Identification of Stemness-Related Genes for Cervical Squamous Cell Carcinoma and Endocervical Adenocarcinoma by Integrated Bioinformatics Analysis

Background Invasion and metastasis of cervical cancer are the main factors affecting the prognosis of patients with Cervical Squamous Cell Carcinoma (CESC). Therefore, it is of vital importance to find novel biomarkers that are associated with CESC invasion and metastasis, which will aid in the amelioration of individualized therapeutic methods for advanced patients. Methods The gene expression profiles of 10 metastatic and 116 non-metastatic samples were downloaded from The Cancer Genome Atlas (TCGA), where differentially expressed genes (DEGs) were and the weighted gene correlation network analysis (WGCNA) was employed to identify the stemness related genes (SRGs). Univariate and multivariate regression analyses were used to identify the most significant prognostic key genes. Differential expression analysis of transcription factor (TF) and Gene Set Variation Analysis (GSVA) were used respectively to identify the potential upstream regulation of TFs and downstream signaling pathways. Co-expression analysis among significantly enriched TFs, key SRGs, and signaling pathways were performed to construct metastasis-specific regulation network in CESC. Connectivity Map (CMap) analysis was performed to identify bioactive small molecules which might be potential inhibitors for the network. Additionally, direct regulatory patterns of key genes were validated by ChIP-seq and ATAC-seq data.
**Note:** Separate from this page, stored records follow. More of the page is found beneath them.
Lemma parse_endpoint_ok c v s :
  consumer_of (fv_consumer v) = Some c →
  match parse_endpoint c (request_body v s) with
  | Ok ep => endpoint_web v ∧ ep = if endpoint_sent v then Some (trimmed_endpoint v) else None
  | Throw _ => ¬ endpoint_web v
  end.
Proof.
  intros Hc. unfold parse_endpoint, request_body, endpoint_web. fold (endpoint_sent v). destruct (endpoint_sent v) eqn:Es; simpl; [|done].
  unfold endpoint_sent in Es. apply andb_true_iff in Es as [Ei _]. apply bool_decide_eq_true in Ei. rewrite Ei in Hc. simpl in Hc.
  injection Hc as <-. simpl. destruct (url_parse (trimmed_endpoint v)) as [url|] eqn:Eu.
  - destruct (bool_decide (protocol url = "https:") || bool_decide (protocol url = "http:")) eqn:Ep; simpl.
    + split; [|done]. intros _. exists url. split; [done|]. apply orb_true_iff in Ep as [Ep|Ep]; apply bool_decide_eq_true in Ep; auto.
    + intros Hw. destruct (Hw eq_refl) as (url' & [= <-] & Hp). apply orb_false_iff in Ep as [E1 E2].
      apply bool_decide_eq_false in E1, E2. naive_solver.
  - intros Hw. destruct (Hw eq_refl) as (url' & ? & _). done.
Qed.

(** The header a kind with one secret field is sent in. *)
Definition kind_header (k : string) : InferenceAuthHeader := if bool_decide (k ∈ BEARER_KINDS) then authorization else x_api_key.

Lemma shape_agrees v f value b ep :
  kindFields (fv_kind v) = Some [f] → fv_consumer v = "inference" → inferenceAuthHeader b f = Some (kind_header (fv_kind v)) →
  endpoint_web v → ep = (if endpoint_sent v then Some (trimmed_endpoint v) else None) →
  is_ok (checkInferenceShape f b ep value) = true
  ↔ inferenceEndpointProblem v = None ∧ inferenceSecretProblem v [(f, value)] = None.
Proof.
  intros Hk Hc Hh Hw ->. unfold checkInferenceShape, inferenceEndpointProblem, inferenceSecretProblem. rewrite Hk, Hh. simpl map_get.
  rewrite decide_True by done. cbn [default]. unfold id.
  assert (Hb : bool_decide (kind_header (fv_kind v) = authorization) = bool_decide (fv_kind v ∈ BEARER_KINDS)).
  { unfold kind_header. by destruct (bool_decide (fv_kind v ∈ BEARER_KINDS)). }
  rewrite Hb. generalize (bool_decide (fv_kind v ∈ BEARER_KINDS)). intros bearer.
  destruct (startsWith value "sk-ant-oat"); cbn [negb is_ok]; [intuition congruence|].
  rewrite andb_comm. destruct (bearer && startsWith value "sk-ant-api") eqn:Ekey; cbn [negb is_ok]; [intuition congruence|].
  assert (Hsent : endpoint_sent v = negb (bool_decide (trimmed_endpoint v = ""))) by (unfold endpoint_sent; by rewrite Hc).
  rewrite Hsent in *. destruct (bool_decide (trimmed_endpoint v = "")) eqn:Ee; cbn [negb] in *; [intuition congruence|].
  destruct (Hw Hsent) as (url & Hu & _). apply bool_decide_eq_false in Ee.
  destruct (trimmed_endpoint v) as [|c ep] eqn:Et; [done|]. rewrite Hu.
  destruct (bool_decide (hostname url = ANTHROPIC_API_HOST)); cbn [negb is_ok]; [|intuition congruence].
  destruct bearer; cbn [negb is_ok]; [intuition congruence|].
  destruct (bool_decide (pathname url = "/")), (bool_decide (search url = "")); cbn; intuition congruence.
Qed.

(** A known kind, its fields and its binding. *)
Lemma known_kind k fields :
  kindFields k = Some fields →
  ∃ b, map_get k KINDS = Some (mkKind fields b)
    ∧ (∀ f, fields = [f] → inferenceAuthHeader b f = Some (kind_header k))
    ∧ (fields = ["username"; "password"] ∨ ∃ f, fields = [f]).
Proof.
  unfold kindFields. cbn [KNOWN_KINDS map_get].
  repeat (destruct (decide _) as [->|]; [intros [= <-]; eexists; split; [by vm_compute|split; [by intros f [= <-]|by eauto]]|]). done.
Qed.

(** The secret as the control plane reads it. *)
Lemma parse_secret_ok k fields b v s :
  kindFields k = Some fields → s.*1 = fields → Forall (fun x => x ≠ "") s.*2 →
  parse_secret k (mkKind fields b) (request_body v s) = Ok s.
Proof.
  intros Hk Hs Hne. destruct (known_kind _ _ Hk) as (_ & _ & _ & Hf). unfold parse_secret.
  assert (Hsec : field "secret" (request_body v s) = Some (JObj (prod_map id JStr <$> s))) by done. rewrite Hsec. cbn [secretFields].
  assert (Hkeys : (prod_map id JStr <$> s).*1 = fields). { rewrite <-Hs, <-list_fmap_compose. by apply list_fmap_ext. }
  rewrite Hkeys, bool_decide_eq_true_2 by done.
  destruct Hf as [->|[f ->]].
  - destruct s as [|[f1 v1] [|[f2 v2] [|]]]; simplify_eq/=. inversion Hne as [|? ? H1 H2]; subst. inversion H2; subst.
    rewrite !bool_decide_eq_false_2 by done. done.
  - destruct s as [|[f1 v1] [|]]; simplify_eq/=. inversion Hne; subst. rewrite decide_True by done. by rewrite bool_decide_eq_false_2.
Qed.

Lemma consumer_known c : c ∈ CLIENT_CONSUMERS ↔ is_Some (consumer_of c).
Proof.
  unfold CLIENT_CONSUMERS, consumer_of. simpl. rewrite !elem_of_cons, elem_of_nil. repeat case_bool_decide; subst; split; try (by eauto); try (by intros [? ?]); naive_solver.
Qed.

Lemma consumer_inference c x : consumer_of c = Some x → (x = inference ↔ c = "inference").
Proof. unfold consumer_of. simpl. repeat case_bool_decide; intros [= <-]; subst; split; congruence. Qed.

(** The checks of the body. *)
Lemma body_agrees v s fields :
  kindFields (fv_kind v) = Some fields → s.*1 = fields → Forall (fun x => x ≠ "") s.*2 →
  (∃ cred, parseCredentialBody KINDS (credentialRequest v s).1 (credentialRequest v s).2 = Ok cred)
  ↔ credentialProblem v s = None ∧ hosts_bare v ∧ endpoint_web v.
Proof.
  intros Hk Hs Hne. destruct (known_kind _ _ Hk) as (b & Hspec & Hhdr & Hfields).
  unfold credentialRequest, parseCredentialBody, validateCredentialName, kindSpec. cbn [fst snd].
  unfold credentialProblem, descriptionProblem, CREDENTIAL_NAME.
  destruct (valid_name (fv_name v)); cbn [negb]; [|split; [by intros [? ?]|by intros [? _]]].
  change (as_string (field "kind" (request_body v s))) with (Some (fv_kind v)).
  change (as_string (field "consumer" (request_body v s))) with (Some (fv_consumer v)).
  change (isRecord (request_body v s)) with true. cbv iota. rewrite Hspec, Hk.
  change (Some (fv_consumer v) ≫= consumer_of) with (consumer_of (fv_consumer v)).
  destruct (consumer_of (fv_consumer v)) as [c|] eqn:Ec.
  2: { rewrite bool_decide_eq_false_2; [split; [by intros [? ?]|by intros [? _]]|]. rewrite consumer_known, Ec. by intros [? ?]. }
  rewrite (bool_decide_eq_true_2 (fv_consumer v ∈ CLIENT_CONSUMERS)) by (rewrite consumer_known, Ec; eauto). cbn [negb secretFields].
  pose proof (consumer_inference _ _ Ec) as Hci. pose proof (parse_endpoint_ok c v s Ec) as Hep.
  change (field "destination" (request_body v s)) with (Some (JObj [("hosts", JArr (JStr <$> parseHosts (fv_hosts v)))])).
  cbn [result_bind secretFields map_get]. rewrite decide_True by done. cbv iota.
  pose proof (parse_secret_ok _ _ b v s Hk Hs Hne) as Hsec.
  destruct (parseHosts (fv_hosts v)) as [|h hs] eqn:Eh.
  { cbn [length fmap list_fmap]. rewrite (bool_decide_eq_true_2 (0%nat = 0%nat)) by done. cbv iota.
    split; [intros [cred Hx]; by destruct (negb _)|by intros [? _]]. }
  assert (Hbare : (∃ r, validate_hosts (JStr <$> h :: hs) = Ok r) ↔ hosts_bare v).
  { unfold hosts_bare. rewrite Eh. split; [|intros Hb; eexists; by apply validate_hosts_ok].
    intros [r Hr]. pose proof (validate_hosts_same _ _ Hr) as ->. by apply validate_hosts_bare in Hr as [_ ?]. }
  change (JStr <$> h :: hs) with (JStr h :: (JStr <$> hs)) in *. cbv iota.
  rewrite (bool_decide_eq_false_2 (length (h :: hs) = 0%nat)) by done.
  assert (Hci' : bool_decide (fv_consumer v = "inference") = bool_decide (c = inference)) by (apply bool_decide_ext; naive_solver).
  assert (Hbind : parse_binding (mkKind fields b) (request_body v s) = Ok b)
    by (unfold parse_binding, request_body; by destruct (bool_decide (fv_consumer v = "inference") && _)).
  rewrite Hci', Hsec, Hbind. cbn [result_bind].
  destruct (validate_hosts (JStr h :: (JStr <$> hs))) as [r|e].
  2: { split; [intros [cred Hx]; by destruct (negb _)|]. intros (_ & Hb & _). by apply Hbare in Hb as [? ?]. }
  assert (Hb : hosts_bare v) by (apply Hbare; by exists r). cbn [result_bind].
  destruct (parse_endpoint c (request_body v s)) as [ep|e].
  2: { split; [intros [cred Hx]; by destruct (negb _)|]. by intros (_ & _ & Hw). }
  destruct Hep as [Hw Hep]. cbn [result_bind]. destruct (bool_decide (c = inference)) eqn:Eci; cbn [negb andb].
  2: { apply bool_decide_eq_false in Eci. split; [intros _; by split_and!|]. intros _. destruct c; [done|..]; by eexists. }
  apply bool_decide_eq_true in Eci. subst c. destruct Hfields as [->|[f ->]]; [split; [by intros [? ?]|by intros [? _]]|].
  destruct s as [|[f' value] [|]]; simplify_eq/=.
  pose proof (shape_agrees v f value b (if endpoint_sent v then Some (trimmed_endpoint v) else None) Hk (proj1 Hci eq_refl) (Hhdr f eq_refl) Hw eq_refl) as Hsh.
  destruct (checkInferenceShape f b _ value) as [[]|e]; cbn [result_bind is_ok] in *.
  - destruct Hsh as [Hsh _]. destruct (Hsh eq_refl) as [-> ->]. split; [intros _; by split_and!|]. intros _. by eexists.
  - split; [by intros [? ?]|]. intros (Hp & _ & _). exfalso. destruct Hsh as [_ Hsh].
    destruct (inferenceEndpointProblem v) as [p|]; [done|]. by discriminate (Hsh (conj eq_refl Hp)).
Qed.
Results DEGs in yellow module acquired via WGCNA were defined as key genes which were most significantly related to mRNAsi. A multivariate Cox regression model was constructed and then utilized to explore the prognostic value of key genes by risk score. The area under curve (AUC) of the receiver operating characteristic (ROC) curve was 0.842. There was an obvious co expression pattern between the transcription factor NR5A2 and the key gene VIM (R = 0.843, p < 0.001), while VIM was also significantly co-expressed with hallmark epithelial mesenchymal transition signaling pathway (R = 0.318, p < 0.001). Naringenin was selected as the potential bioactive small molecule inhibitor for metastatic CESC based on CMap analysis. Conclusions VIM positively regulated by NR5A2 affected epithelial mesenchymal transition signaling pathways in metastatic CESC, and naringenin was the inhibitor for the treatment of metastatic CESC via suppressing cancer stemness. This hypothetical signaling axis may provide potential biomarkers and therapeutic targets for metastatic CESC.